**Material provided**.
------

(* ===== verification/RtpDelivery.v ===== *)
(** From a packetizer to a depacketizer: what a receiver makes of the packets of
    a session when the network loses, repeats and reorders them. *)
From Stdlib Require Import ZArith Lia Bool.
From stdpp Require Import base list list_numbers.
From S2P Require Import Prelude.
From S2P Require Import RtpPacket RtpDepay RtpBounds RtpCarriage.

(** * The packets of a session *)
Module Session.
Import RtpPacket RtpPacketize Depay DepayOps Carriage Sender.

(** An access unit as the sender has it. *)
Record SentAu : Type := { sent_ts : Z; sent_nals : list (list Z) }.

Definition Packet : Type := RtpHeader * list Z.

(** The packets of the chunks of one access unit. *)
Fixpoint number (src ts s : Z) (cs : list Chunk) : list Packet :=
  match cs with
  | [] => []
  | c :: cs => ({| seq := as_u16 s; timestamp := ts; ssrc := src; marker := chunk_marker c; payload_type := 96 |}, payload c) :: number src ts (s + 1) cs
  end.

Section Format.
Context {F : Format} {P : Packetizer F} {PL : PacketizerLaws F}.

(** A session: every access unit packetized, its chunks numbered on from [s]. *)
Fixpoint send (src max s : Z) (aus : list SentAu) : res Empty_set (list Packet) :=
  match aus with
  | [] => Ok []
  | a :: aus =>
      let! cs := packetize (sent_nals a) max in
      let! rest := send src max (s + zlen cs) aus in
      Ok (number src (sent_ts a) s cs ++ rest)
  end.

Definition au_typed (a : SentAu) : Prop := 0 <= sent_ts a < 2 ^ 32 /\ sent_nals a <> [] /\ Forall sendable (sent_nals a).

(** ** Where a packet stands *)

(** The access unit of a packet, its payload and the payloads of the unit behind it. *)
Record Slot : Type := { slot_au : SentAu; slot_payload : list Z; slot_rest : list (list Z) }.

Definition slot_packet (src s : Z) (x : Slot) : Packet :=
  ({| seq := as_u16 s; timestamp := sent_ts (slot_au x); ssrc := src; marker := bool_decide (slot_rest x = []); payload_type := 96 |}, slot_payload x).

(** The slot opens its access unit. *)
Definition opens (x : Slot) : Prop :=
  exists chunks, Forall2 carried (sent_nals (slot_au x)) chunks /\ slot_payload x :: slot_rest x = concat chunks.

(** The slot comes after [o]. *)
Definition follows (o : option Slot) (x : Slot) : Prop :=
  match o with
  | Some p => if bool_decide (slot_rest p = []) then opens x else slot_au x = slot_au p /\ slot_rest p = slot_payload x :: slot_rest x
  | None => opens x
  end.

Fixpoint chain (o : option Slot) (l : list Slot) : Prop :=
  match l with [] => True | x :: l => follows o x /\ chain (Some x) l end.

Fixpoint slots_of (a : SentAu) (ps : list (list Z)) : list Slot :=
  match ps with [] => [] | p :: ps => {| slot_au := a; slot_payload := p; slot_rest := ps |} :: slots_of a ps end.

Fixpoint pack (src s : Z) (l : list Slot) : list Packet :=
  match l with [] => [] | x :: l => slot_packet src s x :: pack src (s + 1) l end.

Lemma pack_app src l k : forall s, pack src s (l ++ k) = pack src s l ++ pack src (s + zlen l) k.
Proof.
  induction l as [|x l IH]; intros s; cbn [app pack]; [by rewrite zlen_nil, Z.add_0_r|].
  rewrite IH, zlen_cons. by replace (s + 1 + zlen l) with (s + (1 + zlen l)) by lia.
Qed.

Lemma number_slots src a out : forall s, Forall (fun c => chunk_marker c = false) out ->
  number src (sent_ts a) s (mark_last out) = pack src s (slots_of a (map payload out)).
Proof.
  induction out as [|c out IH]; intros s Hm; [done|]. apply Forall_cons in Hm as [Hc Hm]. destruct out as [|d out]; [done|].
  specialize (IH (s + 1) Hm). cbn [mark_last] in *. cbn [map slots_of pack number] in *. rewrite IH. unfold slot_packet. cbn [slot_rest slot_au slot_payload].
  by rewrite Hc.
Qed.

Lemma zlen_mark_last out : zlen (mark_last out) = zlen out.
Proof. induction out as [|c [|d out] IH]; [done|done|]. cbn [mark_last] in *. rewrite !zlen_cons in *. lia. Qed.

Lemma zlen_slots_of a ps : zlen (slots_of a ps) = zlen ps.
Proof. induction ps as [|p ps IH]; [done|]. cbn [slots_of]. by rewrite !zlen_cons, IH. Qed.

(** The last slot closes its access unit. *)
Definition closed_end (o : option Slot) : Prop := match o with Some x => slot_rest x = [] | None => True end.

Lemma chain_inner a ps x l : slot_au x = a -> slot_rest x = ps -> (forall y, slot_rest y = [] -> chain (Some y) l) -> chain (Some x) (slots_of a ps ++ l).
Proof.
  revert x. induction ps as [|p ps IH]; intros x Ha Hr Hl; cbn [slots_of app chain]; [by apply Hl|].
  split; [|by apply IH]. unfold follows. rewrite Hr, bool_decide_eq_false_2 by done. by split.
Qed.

------

**Your objective**. Above are the records. Copy the lines beginning at the one that has "(** ** Where a packet stands *)" and ending with the one that has "Definition slot_packet (src", unchanged.

**Problem solution**.
(** ** Where a packet stands *)

(** The access unit of a packet, its payload and the payloads of the unit behind it. *)
Record Slot : Type := { slot_au : SentAu; slot_payload : list Z; slot_rest : list (list Z) }.

Definition slot_packet (src s : Z) (x : Slot) : Packet :=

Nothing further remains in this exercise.